*** Information shown ***

(** An allocation in any reachable state is fresh and complete.  It
    returns null only when the window is used up; otherwise the block
    shares no byte with any block already held, and is aligned as asked
    unless the free block it came from missed the alignment by exactly one
    word. *)
Theorem heap_alloc_fresh base end_ h c lsize k :
  window_ok base end_ -> rtc client_step (mkClient (init h base end_) []) c -> layout_ok lsize k ->
  exists h' p, alloc (heap c) lsize (2 ^ k) = Some (h', p) /\
    (p = 0 -> heap_end (inner (heap c)) <= mapped_end (inner h')) /\
    (p <> 0 -> Forall (disjoint_blocks (p, lsize)) (live c) /\
       (p mod 2 ^ k = 0 \/ pad p (2 ^ Z.max k 2) = 4)).
Proof.
  intros Hw Hr Hl. destruct (reachable_ok base end_ h c Hw Hr) as [(l & Hok & Hlive & Hdis) _].
  destruct (alloc_spec base _ _ lsize k Hok Hl) as (h' & p & E & M & P & l' & Hok' & Hcase). cbv zeta in Hcase.
  exists h', p. split; [done|]. destruct (Z.eqb_spec p 0) as [->|Hne]; [by split; [intros _; apply Hcase|]|].
  split; [done|]. intros _. destruct Hcase as [T1 T2 T3 T4 T5 T6 T7]. split.
  - apply Forall_forall. intros d Hd x Hx Hdx. rewrite Forall_forall in Hlive.
    destruct (Hlive d Hd) as (D1 & D2 & D3 & D4 & D5). unfold in_block in *. cbn in Hx.
    destruct (T5 x Hx) as [Hc|Hc]; [by apply (D5 x)|lia].
  - destruct T4 as [T4|T4]; [left|by right]. destruct Hl as (_ & Hk & _).
    destruct (Z.le_gt_cases 2 k); [by rewrite Z.max_l in T4 by lia|].
    rewrite Z.max_r in T4 by lia. apply Z.mod_divide in T4 as [q ->]; [|done].
    assert (k = 0 \/ k = 1) as [-> | ->] by lia; [apply Z.mod_1_r|].
    change (2 ^ 2) with (2 * 2 ^ 1). rewrite Z.mul_assoc. by apply Z.mod_mul.
Qed.

Lemma heap_alloc_fresh_witness :
  exists h' p, alloc (init new 4096 65536) 100 (2 ^ 4) = Some (h', p) /\ p = 4096.
Proof.
  assert (window_ok 4096 65536) as Hw by (split_and!; vm_compute; congruence).
  assert (layout_ok 100 4) as Hl by (split_and!; vm_compute; congruence).
  destruct (heap_alloc_fresh 4096 65536 new (mkClient (init new 4096 65536) []) 100 4 Hw (rtc_refl _ _) Hl)
    as (h' & p & E & _). exists h', p. split; [exact E|]. vm_compute in E. congruence.
Defined.

(** One word of padding is given to the caller instead of skipped: after a
    block of 12 bytes, a request aligned to 8 is served at an address that
    is not. *)
Theorem heap_padding_misaligns :
  snd <$> run_allocs (init new 4096 65536) [(12, 2); (8, 3)] = Some [4096; 4108].
Proof. by vm_compute. Qed.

***

> **What is needed**: Looking at the data above, return every line from the one with "(p <> 0 -> Forall" down to the one with "assert (window_ok 4096", exactly and inclusively.

> **Answer area**:
    (p <> 0 -> Forall (disjoint_blocks (p, lsize)) (live c) /\
       (p mod 2 ^ k = 0 \/ pad p (2 ^ Z.max k 2) = 4)).
Proof.
  intros Hw Hr Hl. destruct (reachable_ok base end_ h c Hw Hr) as [(l & Hok & Hlive & Hdis) _].
  destruct (alloc_spec base _ _ lsize k Hok Hl) as (h' & p & E & M & P & l' & Hok' & Hcase). cbv zeta in Hcase.
  exists h', p. split; [done|]. destruct (Z.eqb_spec p 0) as [->|Hne]; [by split; [intros _; apply Hcase|]|].
  split; [done|]. intros _. destruct Hcase as [T1 T2 T3 T4 T5 T6 T7]. split.
  - apply Forall_forall. intros d Hd x Hx Hdx. rewrite Forall_forall in Hlive.
    destruct (Hlive d Hd) as (D1 & D2 & D3 & D4 & D5). unfold in_block in *. cbn in Hx.
    destruct (T5 x Hx) as [Hc|Hc]; [by apply (D5 x)|lia].
  - destruct T4 as [T4|T4]; [left|by right]. destruct Hl as (_ & Hk & _).
    destruct (Z.le_gt_cases 2 k); [by rewrite Z.max_l in T4 by lia|].
    rewrite Z.max_r in T4 by lia. apply Z.mod_divide in T4 as [q ->]; [|done].
    assert (k = 0 \/ k = 1) as [-> | ->] by lia; [apply Z.mod_1_r|].
    change (2 ^ 2) with (2 * 2 ^ 1). rewrite Z.mul_assoc. by apply Z.mod_mul.
Qed.

Lemma heap_alloc_fresh_witness :
  exists h' p, alloc (init new 4096 65536) 100 (2 ^ 4) = Some (h', p) /\ p = 4096.
Proof.
  assert (window_ok 4096 65536) as Hw by (split_and!; vm_compute; congruence).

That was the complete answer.